Auch in Ruppichteroth. "Wir sind für alle Vorschläge und Kooperationen offen, man muss nur an uns herantreten", sagte Brombach. Gleiches war auch von Hofmann zu hören. Obwohl die Kommunalberater der beiden Unternehmen eigentlich genau dafür da sind, Neuigkeiten zwischen öffentlicher Hand und Wirtschaft auszutauschen. In Ruppichteroth war man davon ausgegangen, dass sich diese Berater melden, sobald es neue Möglichkeiten gebe.

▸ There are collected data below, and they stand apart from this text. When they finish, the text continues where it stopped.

(** One sweep, seen from one room. *)
Lemma tick_care_room h n r :
  h_rooms h !! n = Some r ->
  exists r1 r', h_rooms (tick_care h) !! n = Some r' /\ publish_eq r1 r' /\
    (r1 = r \/ (rs_archived (r_settings r) = false /\ emission_step (h_clock h) r r1)) /\
    (rs_archived (r_settings r) = true -> n <> h_home_room h -> r' = r).
Proof.
  intros Hr. unfold tick_care. destruct (foldl tick_room _ _) as [h1 pending] eqn:Ht.
  destruct (tick_rooms_ok _ _ _ _ _ (NoDup_keys _) Ht) as (Hc & Hh & Hall).
  destruct (Hall n) as (sigs & Hs & Hn). cbn in Hs.
  rewrite decide_True in Hn by (apply elem_of_keys; eauto). rewrite Hr in Hn.
  destruct Hn as (r1 & Hr1 & Hv).
  destruct (publish_all_ok pending h1 n r1 Hr1) as (r' & Hr' & Hp & Hk).
  exists r1, r'. split; [done|]. split; [done|]. rewrite Hh in Hk.
  destruct Hv as [[-> ->]|(Ha & Hok & _)]; [split; [by left|]; by intros _; apply Hk|].
  split; [right; split; [done|apply Hok]|]. intros Ha'. congruence.
Qed.

(** ** Properties *)

(** An archived room is left in peace: whatever is overdue in it, a sweep
    changes nothing of an archived room that is not the caretaker's home. *)
Theorem archived_room_undisturbed h n r :
  h_rooms h !! n = Some r -> rs_archived (r_settings r) = true -> n <> h_home_room h ->
  h_rooms (tick_care h) !! n = Some r.
Proof.
  intros Hr Ha Hne. destruct (tick_care_room h n r Hr) as (r1 & r' & Hr' & _ & _ & Hsame).
  by rewrite Hr', Hsame.
Qed.

Lemma wait_due_spec r now w :
  wait_due r now w = true <->
  (rs_care_wait_secs (r_settings r) * 1000 <= sat_sub now (wait_since w))%N /\
  (forall last, wait_last_signal_at w = Some last ->
     rs_care_cooldown_secs (r_settings r) * 1000 <= sat_sub now last)%N /\
  (wait_signal_count w <= rs_care_max_attempts (r_settings r))%N.
Proof.
  unfold wait_due. rewrite !andb_true_iff, !negb_true_iff, N.ltb_ge, N.leb_le.
  destruct (wait_last_signal_at w) as [last|]; rewrite ?N.ltb_ge; naive_solver.
Qed.

(** A wait is nudged only when it is due: a sweep leaves a wait as it is, or
    records one more signal at the time of the sweep; and then the room is not
    archived, the wait has lasted its allowance, the cooldown since its last
    signal is over, and it has been neither nudged [max_attempts] times and
    escalated already. *)
Theorem wait_nudged_when_due h n r x w :
  h_rooms h !! n = Some r -> r_waits r !! x = Some w ->
  exists r' w', h_rooms (tick_care h) !! n = Some r' /\ r_waits r' !! x = Some w' /\
    (w' = w \/
     (w' = nudged (h_clock h) w /\ rs_archived (r_settings r) = false /\
      (rs_care_wait_secs (r_settings r) * 1000 <= sat_sub (h_clock h) (wait_since w))%N /\
      (forall last, wait_last_signal_at w = Some last ->
         rs_care_cooldown_secs (r_settings r) * 1000 <= sat_sub (h_clock h) last)%N /\
      (wait_signal_count w <= rs_care_max_attempts (r_settings r))%N)).
Proof.
  intros Hr Hw. destruct (tick_care_room h n r Hr) as (r1 & r' & Hr' & (tx & a & ->) & Hv & _).
  exists (with_r_tx tx (with_r_attentions a r1)). rewrite Hr'. clear Hr'. cbn.
  destruct Hv as [->|[Ha [|y v Hy Hdue|key _]]].
  - exists w. split; [done|]. split; [done|by left].
  - exists w. split; [done|]. split; [done|by left].
  - destruct (decide (y = x)) as [->|Hne].
    + exists (nudged (h_clock h) w). split; [done|]. rewrite Hw in Hy. injection Hy as <-.
      split; [cbn; by rewrite lookup_insert_eq|]. right. do 2 (split; [done|]).
      by apply wait_due_spec.
    + exists w. split; [done|]. split; [cbn; by rewrite lookup_insert_ne|by left].
  - exists w. split; [done|]. split; [done|by left].
Qed.

(** Sweeps at the given times, one after the other. *)
Definition sweeps (clocks : list N) h : Hub St :=
  foldl (fun h t => tick_care (with_h_clock t h)) h clocks.

(** The counts of a room stay within the attempts and one escalation. *)
Definition counts_within (limit : N) (r r' : Room) : Prop :=
  r_settings r' = r_settings r /\
  (forall x w, r_waits r !! x = Some w -> exists w', r_waits r' !! x = Some w' /\
     wait_waiting_for w' = wait_waiting_for w /\ wait_since w' = wait_since w /\
     (wait_signal_count w' <= N.max (wait_signal_count w) limit)%N) /\
  forall key, (mark_signal_count (care_mark r' key)
                 <= N.max (mark_signal_count (care_mark r key)) limit)%N.

Lemma counts_within_refl limit r : counts_within limit r r.
Proof. split; [done|]. split; [|intros; lia]. intros x w Hw. exists w. by repeat split; [|lia]. Qed.

Lemma counts_within_trans limit r1 r2 r3 :
  counts_within limit r1 r2 -> counts_within limit r2 r3 -> counts_within limit r1 r3.
Proof.
  intros (Hs & Hw & Hm) (Hs' & Hw' & Hm'). split; [congruence|]. split.
  - intros x w Hx. destruct (Hw _ _ Hx) as (w2 & Hx2 & ? & ? & ?).
    destruct (Hw' _ _ Hx2) as (w3 & Hx3 & ? & ? & ?). exists w3.
    repeat split; [done|congruence|congruence|lia].
  - intros key. specialize (Hm key). specialize (Hm' key). lia.
Qed.

Lemma counts_within_publish limit r r1 r2 :
  publish_eq r1 r2 -> counts_within limit r r1 -> counts_within limit r r2.
Proof. by intros (tx & a & ->). Qed.

Lemma emission_step_counts now r r1 :
  emission_step now r r1 ->
  counts_within (rs_care_max_attempts (r_settings r) + 1) r r1.
Proof.
  assert (Hinc : forall a limit, (a <= limit)%N -> (sat_add32 a 1 <= limit + 1)%N)
    by (unfold sat_add32; lia).
  destruct 1 as [|y v Hy Hdue|key Hready]; [apply counts_within_refl|..].
  - destruct (counts_within_refl (rs_care_max_attempts (r_settings r) + 1) r) as (? & Hw & Hm).
    split; [done|]. split; [|done]. intros x w Hx. cbn. destruct (decide (y = x)) as [->|Hne].
    + exists (nudged now w). rewrite lookup_insert_eq. rewrite Hx in Hy. injection Hy as <-.
      apply wait_due_spec in Hdue as (_ & _ & Hc). repeat split; [done..|].
      cbn. specialize (Hinc _ _ Hc). lia.
    + rewrite lookup_insert_ne by done. by apply Hw.
  - destruct (counts_within_refl (rs_care_max_attempts (r_settings r) + 1) r) as (? & Hw & Hm).
    split; [done|]. split; [done|]. intros k. unfold care_mark at 1. cbn.
    destruct (decide (key = k)) as [->|Hne]; [|rewrite lookup_insert_ne by done; apply Hm].
    rewrite lookup_insert_eq. cbn. unfold mark_ready in Hready.
    apply andb_true_iff in Hready as [Hc%N.leb_le _]. specialize (Hinc _ _ Hc). lia.
Qed.

(** A sweep keeps the counts of a room within the limit. *)
Lemma tick_counts h n r :
  h_rooms h !! n = Some r ->
  exists r', h_rooms (tick_care h) !! n = Some r' /\
    counts_within (rs_care_max_attempts (r_settings r) + 1) r r'.
Proof.
  intros Hr. destruct (tick_care_room h n r Hr) as (r1 & r' & Hr' & Hp & Hv & _).
  exists r'. split; [done|]. apply (counts_within_publish _ _ _ _ Hp).
  destruct Hv as [->|[_ Hstep%emission_step_counts]]; [apply counts_within_refl|exact Hstep].
Qed.

(** Care stays home: in one sweep a room that is not reminding everyone emits at
    most one signal; and every signal it emits is delivered in that room itself,
    or, when the caretaker owns it, in the caretaker's home room with the room it
    is about on the envelope - never in a third room. *)
Theorem care_stays_home room_name r owner h h' r' signals :
  room_emission room_name r owner h = (h', Some (r', signals)) ->
  (rs_care_recipient (r_settings r) <> RecipientAll -> length signals = 1) /\
  (forall s, s ∈ signals ->
     (sig_room s = room_name /\ sig_source_room s = ""%string) \/
     (sig_owner s = Some "loca-care"%string /\ room_name <> h_home_room h /\
      sig_room s = h_home_room h /\ sig_source_room s = room_name)) /\
  h_rooms h' = h_rooms h.
Proof.
  intros He. apply room_emission_ok in He as [Hq Hok].
  destruct (Hok _ eq_refl) as (_ & Hs & Hone). split; [done|].
  split; [by apply Forall_forall|by apply quiet_rooms].
Qed.
End facts.

(** ** Witnesses: [bob] has waited for [ada], the room's reachable lead, for a
    quarter of an hour *)

#[local] Existing Instance counter_csprng.

Definition ready_record : RuntimeRecord :=
  mkRuntimeRecord "IDLE" "IDLE" None None false false false false false 1000000 1000000.
Definition waiting : WaitState := mkWaitState "lab" "bob" "ada" "review" 100000 None 0.
Definition waiting_room : Room :=
  with_r_waits {["bob" := waiting]}
    (with_r_members {["mb:1" := ("ada", Agent, 1%N)]}
       (room_with Free (with_rs_lead (Some "ada") room_settings_default) 1)).
Definition waiting_hub : Hub unit :=
  with_h_runtime_health {["ada" := ready_record]}
    (with_h_clock 1000000 (put_room "lab" waiting_room (empty_hub tt))).

Lemma waiting_is_nudged :
  (r_waits (entry_room "lab" (tick_care waiting_hub)) !! "bob")%string
    = Some (nudged 1000000 waiting).
Proof. vm_compute. reflexivity. Qed.

Lemma wait_nudged_when_due_witness :
  exists r', h_rooms (tick_care waiting_hub) !! "lab" = Some r' /\
    r_waits r' !! "bob" = Some (nudged 1000000 waiting).
Proof.
  destruct (wait_nudged_when_due waiting_hub "lab" waiting_room "bob" waiting eq_refl eq_refl)
    as (r' & w' & Hr' & _).
  exists r'. split; [exact Hr'|]. pose proof waiting_is_nudged as Hn.
  rewrite (entry_room_Some _ _ _ Hr') in Hn. exact Hn.
Defined.

Lemma archived_room_undisturbed_witness :
  let r := with_r_settings (with_rs_archived true (r_settings waiting_room)) waiting_room in
  h_rooms (tick_care (put_room "lab" r waiting_hub)) !! "lab" = Some r.
Proof.
  cbn zeta. apply (archived_room_undisturbed (put_room "lab" _ waiting_hub) "lab");
    [apply lookup_insert_eq|reflexivity|done].
Defined.

Definition emitted : Hub unit * option emission :=
  room_emission "lab" waiting_room (Some "ada"%string) waiting_hub.
Definition emitted_room : emission := default (waiting_room, []) emitted.2.
Lemma emitted_ok :
  room_emission "lab" waiting_room (Some "ada"%string) waiting_hub
    = (emitted.1, Some (emitted_room.1, emitted_room.2)).
Proof. vm_compute. reflexivity. Qed.

Lemma care_stays_home_witness : length emitted_room.2 = 1.
Proof.
  destruct (care_stays_home "lab" waiting_room (Some "ada"%string) waiting_hub emitted.1
    emitted_room.1 emitted_room.2 emitted_ok) as [Hone _]. by apply Hone.
Defined.
(* ===== verification/AttentionFacts.v ===== *)
(** * Properties of attention

    Whom an everyone reminder is for, who is chosen as the caretaker, when a
    runtime counts as ready, how often the sweeps signal a condition, and who may
    claim and resolve an attention. *)

From Stdlib Require Import Ascii.
From S2P Require Import Prelude Text Protocol StoreApi Hub Ledger Work Waits Attention.
From S2P Require Import Scheduler SchedulerFacts.

(** ** Runtimes *)

Section runtimes.
Context {St : Type}.
Implicit Types h : Hub St.

(** The same report, sent at each of the given times. *)
Definition reports (name : string) (update : RuntimeHealthUpdate) (clocks : list N) h : Hub St :=
  foldl (fun h t => (report_runtime_health name update (with_h_clock t h)).1) h clocks.

(** A record an update repeats. *)
Definition repeats (rec : RuntimeRecord) (update : RuntimeHealthUpdate) : Prop :=
  runtime_changed (Some rec) update = false.

Lemma report_repeated name update h t rec :
  h_runtime_health h !! name = Some rec -> repeats rec update ->
  exists rec', h_runtime_health (report_runtime_health name update (with_h_clock t h)).1 !! name
                 = Some rec' /\
    repeats rec' update /\ rr_wake rec' = rr_wake rec /\
    rr_progress_at rec' = rr_progress_at rec.
Proof.
  intros Hrec Hrep. unfold report_runtime_health.
  destruct (_ || _); [by exists rec|]. cbn. rewrite Hrec. rewrite lookup_insert_eq.
  unfold repeats in *. rewrite Hrep. eexists. split; [done|]. cbn in Hrep |- *.
  apply negb_false_iff in Hrep. repeat rewrite andb_true_iff in Hrep.
  destruct Hrep as [[[[[[[[Hw _] _] _] _] _] _] _] _]. apply bool_decide_eq_true_1 in Hw.
  split; [|by rewrite Hw].
  by rewrite !bool_decide_eq_true_2, !eqb_reflx by done.
Qed.

(** A heartbeat is not progress: a runtime that keeps reporting the same
    running turn, however often and until whenever, is not ready once the grace
    period since its last progress is over, and so is not chosen to take
    care of anything. *)
Theorem stalled_runtime_not_ready name update clocks now h rec :
  h_runtime_health h !! name = Some rec -> repeats rec update ->
  rr_wake rec = "RUNNING"%string ->
  (RUNTIME_WAKE_GRACE_MS < sat_sub now (rr_progress_at rec))%N ->
  runtime_ready (with_h_clock now (reports name update clocks h)) name = false.
Proof.
  revert h rec. induction clocks as [|t clocks IH]; intros h rec Hrec Hrep Hw Hlate.
  - unfold runtime_ready, runtime_health_for. cbn. rewrite Hrec. cbn.
    unfold runtime_record_ready. cbn. destruct (_ <? _)%N; [done|]. rewrite Hw.
    apply N.leb_gt. exact Hlate.
  - destruct (report_repeated name update h t rec Hrec Hrep) as (rec' & Hrec' & Hrep' & Hw' & Hp).
    apply (IH _ rec'); [done|done|congruence|by rewrite Hp].
Qed.
End runtimes.

(** ** The caretaker of a room *)

Section owners.
Context {St : Type} `{Unicode} `{StoreBase St}.
Implicit Types h : Hub St.

(** Seated in the room over a live connection, with a ready runtime. *)
Definition reachable_in h (room : string) (name : string) : Prop :=
  exists r, h_rooms h !! room = Some r /\ seated r name = true /\ runtime_ready h name = true.

(** Care goes to somebody who can take it: the owner [care_owner] names is
    seated in the room over a live connection with a ready runtime, and is the
    first such of the room's reminder recipients; only when none of them is
    reachable it is the configured caretaker, and then that one is seated and
    ready in the home room; and if there is no owner, none of these is
    reachable. *)
Theorem care_owner_is_reachable h room r :
  h_rooms h !! room = Some r ->
  match care_owner h room with
  | Some owner =>
      (exists before after, care_candidates r = before ++ owner :: after /\
         reachable_in h room owner /\ forall x, x ∈ before -> ~ reachable_in h room x) \/
      (owner = "loca-care"%string /\ "loca-care"%string ∈ h_caretakers h /\
       reachable_in h (h_home_room h) owner /\
       forall x, x ∈ care_candidates r -> ~ reachable_in h room x)
  | None =>
      (forall x, x ∈ care_candidates r -> ~ reachable_in h room x) /\
      ("loca-care"%string ∈ h_caretakers h -> ~ reachable_in h (h_home_room h) "loca-care")
  end.
Proof.
  intros Hr. unfold care_owner. rewrite Hr.
  set (ok := fun recipient => seated r recipient && runtime_ready h recipient).
  assert (Hok : forall x, ok x = true <-> reachable_in h room x).
  { intros x. unfold ok, reachable_in. rewrite andb_true_iff, Hr. naive_solver. }
  assert (Hfind : forall l, match List.find ok l with
    | Some o => exists before after, l = before ++ o :: after /\ ok o = true /\
        forall x, x ∈ before -> ok x = false
    | None => forall x, x ∈ l -> ok x = false end).
  { induction l as [|y l IH]; cbn; [by intros x ?%elem_of_nil|].
    destruct (ok y) eqn:Ey.
    - exists [], l. split; [done|]. split; [done|]. by intros x ?%elem_of_nil.
    - destruct (List.find ok l) as [o|].
      + destruct IH as (b & a & -> & Ho & Hb). exists (y :: b), a. split; [done|].
        split; [done|]. by intros x [->|Hx]%elem_of_cons; [|apply Hb].
      + by intros x [->|Hx]%elem_of_cons; [|apply IH]. }
  specialize (Hfind (care_candidates r)). destruct (List.find ok _) as [o|].
  { left. destruct Hfind as (b & a & E & Ho & Hb). exists b, a. split; [done|].
    split; [by apply Hok|]. intros x Hx. rewrite <- Hok. by rewrite Hb. }
  assert (Hnone : forall x, x ∈ care_candidates r -> ~ reachable_in h room x).
  { intros x Hx. rewrite <- Hok. by rewrite Hfind. }
  case_bool_decide as Hcare; cbn [negb]; [|by split].
  destruct (h_rooms h !! h_home_room h) as [home|] eqn:Hhome.
  - destruct (_ && _) eqn:Hready.
    + right. do 2 (split; [done|]). split; [|done]. exists home.
      by apply andb_true_iff in Hready.
    + split; [done|]. intros _ (x & Hx & Hs & Hre). rewrite Hhome in Hx. injection Hx as <-.
      by rewrite Hs, Hre in Hready.
  - split; [done|]. intros _ (x & Hx & _). congruence.
Qed.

Bürgermeister Loskill hat nun die beiden Unternehmen und andere Anbieter kontaktiert. Anscheinend hat auch sein Mucher Kollege Alfred Haas das Projekt in Eitorf und Windeck als neuerlichen Startschuss verstanden. Dort hat man ebenso eine Anfrage an RWE gestellt. 

Glasfaser-Technik

Beim Fiber-to-the-Curb-Konzept (FttC) führt man die Glasfaserkabel bis an den grauen Verteilerkasten, der meist am Bürgersteig (Curb) steht. Dort wird das Internet von den Glasfaser-Lichtimpulsen in Stromstöße umgewandelt, die vom Kupfer geleitet werden können. So kann man die jahrzehntealten Kupferkabel der Deutschen Post, heute Telekom, ohne erneute Erdarbeiten bis in die Häuser benutzen. Je nach Zustand der Kupferkabel und Entfernung vom Verteilerkasten kann man DSL-Geschwindigkeit durch verschiedene Techniken auf bis zu 50 MBit/s Downstream erhöhen. Mit neuen Kupferkabeln klappt das besser.